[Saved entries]
(** C1, on the code. Alice changes [cores] of her running server, bound to
    container [c0] of a live daemon.  The replace sequence succeeds: [c0]
    is removed and a new container [ctr-1] runs in its place.  The server
    record is written back with the handle [c0] it was read with, which no
    longer names a container. *)
Theorem C1_update_keeps_the_old_handle :
  ∃ server w',
    Servers.update_server "s1"
      (ServerUpdate.mk Unset Unset (Value 4) Unset Unset) "alice" 77
      Scenario.live = (Ok server, w')
    ∧ update_container_resources (docker_manager Scenario.live) "c0" server
      = (true, docker_manager w')
    ∧ (λ d, (ServerInDB.cores d, ServerInDB.container_id d))
        <$> servers (db w') = [(4, Some "c0")]
    ∧ (λ c, (λ k, (Docker.Id k, Docker.Status k)) <$> Docker.containers c)
        <$> client (docker_manager w') = Some [("ctr-1", "running")]
    ∧ is_container_running (docker_manager w') "c0" = false.
Proof. eexists _, _. split; [by vm_compute|]. by vm_compute. Qed.

(** ** Ownership *)

Section Owned.
Context {A : Type}.
Variables id owner : A → string.

Lemma unique_owner (l : list A) (x u : string) (a : A) :
  NoDup (id <$> l) →
  Mongo.find_one (λ d, id d = x ∧ owner d = u) l = Some a →
  ∀ d, d ∈ l → id d = x → owner d = u.
Proof.
  intros Hnd Hfind d Hd Hid.
  apply find_one_Some in Hfind as (Ha & Hax & Hau).
  by rewrite (NoDup_fmap_elem_eq id l d a Hnd Hd Ha) by congruence.
Qed.

Lemma foreign_update_one (l : list A) (x u : string) (a : A)
    (f : A → A) :
  NoDup (id <$> l) →
  Mongo.find_one (λ d, id d = x ∧ owner d = u) l = Some a →
  (∀ d, owner d = u → owner (f d) = u) →
  filter (λ d, owner d ≠ u) (Mongo.update_one (λ d, id d = x) f l)
  = filter (λ d, owner d ≠ u) l.
Proof.
  intros Hnd Hfind Hf. apply filter_update_one. intros d Hd Hid.
  pose proof (unique_owner l x u a Hnd Hfind d Hd Hid) as Hown.
  split; intros Hne; apply Hne; [done|]. by apply Hf.
Qed.

Lemma foreign_insert_one (l : list A) (u : string) (a : A) :
  owner a = u →
  filter (λ d, owner d ≠ u) (Mongo.insert_one a l)
  = filter (λ d, owner d ≠ u) l.
Proof.
  intros Ha. unfold Mongo.insert_one. rewrite filter_app, filter_cons.
  rewrite decide_False by (by intros Hne; apply Hne).
  by rewrite filter_nil, app_nil_r.
Qed.

(** A query that carries the owner finds in the documents of the owner
    what it finds in the collection. *)
Lemma filter_own (P : A → Prop) `{!∀ x, Decision (P x)} (l : list A)
    (u : string) :
  (∀ d, P d → owner d = u) →
  filter P (filter (λ d, owner d = u) l) = filter P l.
Proof.
  intros HP. induction l as [|d r IH]; [done|].
  rewrite !filter_cons. destruct (decide (owner d = u)) as [Hu|Hu].
  - rewrite filter_cons. by rewrite IH.
  - rewrite decide_False; [done|]. intros Hd. by apply Hu, HP.
Qed.

Lemma find_one_own (P : A → Prop) `{!∀ x, Decision (P x)} (l : list A)
    (u : string) :
  (∀ d, P d → owner d = u) →
  Mongo.find_one P (filter (λ d, owner d = u) l) = Mongo.find_one P l.
Proof. intros HP. unfold Mongo.find_one. by rewrite filter_own. Qed.

(** The writes commute with the restriction to the documents of the
    owner. *)
Lemma own_update_one (l : list A) (x u : string) (a : A) (f : A → A) :
  NoDup (id <$> l) →
  Mongo.find_one (λ d, id d = x ∧ owner d = u) l = Some a →
  (∀ d, owner d = u → owner (f d) = u) →
  filter (λ d, owner d = u) (Mongo.update_one (λ d, id d = x) f l)
  = Mongo.update_one (λ d, id d = x) f (filter (λ d, owner d = u) l).
Proof.
  intros Hnd Hfind Hf.
  pose proof (unique_owner l x u a Hnd Hfind) as Hown. clear Hnd Hfind.
  induction l as [|d r IH]; [done|]. simpl.
  assert (∀ d, d ∈ r → id d = x → owner d = u) as Hr
    by (intros d' Hd'; by apply Hown, list_elem_of_further).
  destruct (decide (id d = x)) as [Hx|Hx].
  - pose proof (Hown d (list_elem_of_here _ _) Hx) as Hd.
    rewrite !filter_cons, !decide_True by auto. simpl.
    by rewrite decide_True.
  - rewrite !filter_cons. destruct (decide (owner d = u)).
    + simpl. rewrite decide_False by done. f_equal. by apply IH.
    + by apply IH.
Qed.
(** * sretoolbox.utils.cache: instance-scoped memoisation decorators

    A shallow embedding of [src/sretoolbox/utils/cache.py] and the
    properties of its six decorators and three raw accessors.

    The module keeps one process-wide registry [_CACHES] that maps a class
    instance to a dict of cached values.  Every function of the module first
    calls [_lazy_init] to obtain the dict of the instance and then reads or
    mutates that dict in place.  The embedding threads the registry, the
    user-visible state of the wrapped methods and a ghost log of events
    through a state-and-exception monad. *)

From stdpp Require Import base option countable gmap strings list.

(** ** Python values *)

(** Cached values, cache keys and call arguments are Python objects.  The
    fragment below is enough for the module: [None], integers and strings
    are all hashable, and on this fragment Python's [==] coincides with
    structural equality. *)
Inductive value : Type :=
  | VNone
  | VInt (z : Z)
  | VStr (s : string).

#[global] Instance value_eq_dec : EqDecision value.
Proof. solve_decision. Defined.

Definition value_encode (v : value) : unit + (Z + string) :=
  match v with
  | VNone => inl tt
  | VInt z => inr (inl z)
  | VStr s => inr (inr s)
  end.

Definition value_decode (x : unit + (Z + string)) : value :=
  match x with
  | inl _ => VNone
  | inr (inl z) => VInt z
  | inr (inr s) => VStr s
  end.

#[global] Instance value_countable : Countable value.
Proof.
  apply (inj_countable' value_encode value_decode).
  by intros [].
Defined.

(** Python truthiness ([bool(v)]): [None], [0] and the empty string are
    falsy.  The module never consults it; it is here to state that. *)
Definition truthy (v : value) : bool :=
  match v with
  | VNone => false
  | VInt z => negb (Z.eqb z 0)
  | VStr s => negb (String.eqb s EmptyString)
  end.

(** The positional and keyword arguments of a call, without [self]. *)
Record args : Type := Args {
  positional : list value;
  keywords : list (string * value)
}.
(** * Quote aggregation and fallback routing of the DeFi aggregator

    A shallow embedding of the services behind [getBestSwapRoute]:
    [PriceService] (price cache and rate limiter), [DexService] (pool cache,
    synthetic quoter, amount formatting), [SwapService] (route selection and
    fallback synthesis) and [DeFiService] (network switch, testnet rates).

    Numbers.  The services compute with JavaScript numbers.  The embedding
    keeps the special values [NaN], [Infinity] and [-Infinity], on which the
    control flow of the services depends, and represents every finite value
    by an exact rational.  Rounding to binary64 ([JS.to_binary64]) is
    applied where a printed result depends on it in kind: the two amount
    formatters floor and round the binary64 product of the amount and the
    multiplier ([JS.mul64]).  Elsewhere the arithmetic is exact, and the
    sign of zero is not represented; the statements about such results are
    limited to what rounding and overflow leave true (a result that is not
    negative may be [Infinity]), and concrete evaluations are chosen so
    that the binary64 computation rounds to the same printed digits.
    [Math.log10] is not computed: it is a parameter of the quoter.

    Effects.  An async function is a program over the effects of the
    services ([Date.now()], [setTimeout], the state of the four singleton
    services, the upstream requests), which returns or throws.  The outside
    world is an oracle that answers or rejects every request after some
    latency.  [run] awaits one call to its end; [Promise.all] inside a call
    takes its promises in order.  [run_concurrently] is the event loop for
    several calls in flight.  Time is the value of [Date.now()], in
    milliseconds.

    The clients of DeFiLlama, [LendingService] and [DeFiLlamaService], are
    embedded in the same way over effects of their own ([Llama]): the
    clock, the three caches of [DeFiLlamaService] and the requests to the
    three endpoints, whose answers are decoded as the records that the code
    reads.  The two calls of [LendingService.getYieldOpportunities] are in
    flight together ([Llama.promise_all2]). *)

From Stdlib Require Import ZArith QArith Qround Lia Lqa Ascii String Bool Sorted.
From stdpp Require Import gmap strings list fin_maps.

Local Open Scope Z_scope.

(* ===================================================================== *)
(** * JavaScript numbers, [toFixed] and [parseFloat]                      *)
(* ===================================================================== *)

Module JS.

Inductive number : Type :=
| NaN
| PInf
| NInf
| Fin (q : Q).

(** Sign of a rational, as the three-way comparison with zero. *)
Definition sgn (q : Q) : comparison := (q ?= 0)%Q.

(** [if (x)], [!x], [x || d]: zero and NaN are falsy. *)
Definition truthy (x : number) : bool :=
  match x with
  | NaN => false
  | Fin q => match sgn q with Eq => false | _ => true end
  | _ => true
  end.

(** [x || d] on numbers. *)
Definition or_else (x d : number) : number := if truthy x then x else d.

Definition isNaN (x : number) : bool :=
  match x with NaN => true | _ => false end.

Definition inf_of (positive : bool) : number := if positive then PInf else NInf.

Definition neg (x : number) : number :=
  match x with
  | NaN => NaN
  | PInf => NInf
  | NInf => PInf
  | Fin q => Fin (- q)
  end.

(** An infinity of sign [positive] times a finite value of sign [c]. *)
Definition inf_times (positive : bool) (c : comparison) : number :=
  match c with
  | Eq => NaN
  | Gt => inf_of positive
  | Lt => inf_of (negb positive)
  end.

Definition mul (x y : number) : number :=
  match x, y with
  | NaN, _ | _, NaN => NaN
  | Fin a, Fin b => Fin (a * b)
  | Fin a, PInf | PInf, Fin a => inf_times true (sgn a)
  | Fin a, NInf | NInf, Fin a => inf_times false (sgn a)
  | PInf, PInf | NInf, NInf => PInf
  | PInf, NInf | NInf, PInf => NInf
  end.

Definition div (x y : number) : number :=
  match x, y with
  | NaN, _ | _, NaN => NaN
  | Fin a, Fin b =>
      match sgn b with
      | Eq => match sgn a with Eq => NaN | Gt => PInf | Lt => NInf end
      | _ => Fin (a / b)
      end
  | Fin _, (PInf | NInf) => Fin 0
  | PInf, Fin b => match sgn b with Lt => NInf | _ => PInf end
  | NInf, Fin b => match sgn b with Lt => PInf | _ => NInf end
  | (PInf | NInf), (PInf | NInf) => NaN
  end.

Definition add (x y : number) : number :=
  match x, y with
  | NaN, _ | _, NaN => NaN
  | Fin a, Fin b => Fin (a + b)
  | PInf, NInf | NInf, PInf => NaN
  | PInf, _ | _, PInf => PInf
  | NInf, _ | _, NInf => NInf
  end.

_To do:_ Begin at the line that has "by rewrite decide_True." in the entries above; stop after the line that has "(** * sretoolbox.utils.cache: instance-scoped". Transcribe exactly those lines and no others.

_Written answer:_
    by rewrite decide_True.
  - rewrite !filter_cons. destruct (decide (owner d = u)).
    + simpl. rewrite decide_False by done. f_equal. by apply IH.
    + by apply IH.
Qed.
(** * sretoolbox.utils.cache: instance-scoped memoisation decorators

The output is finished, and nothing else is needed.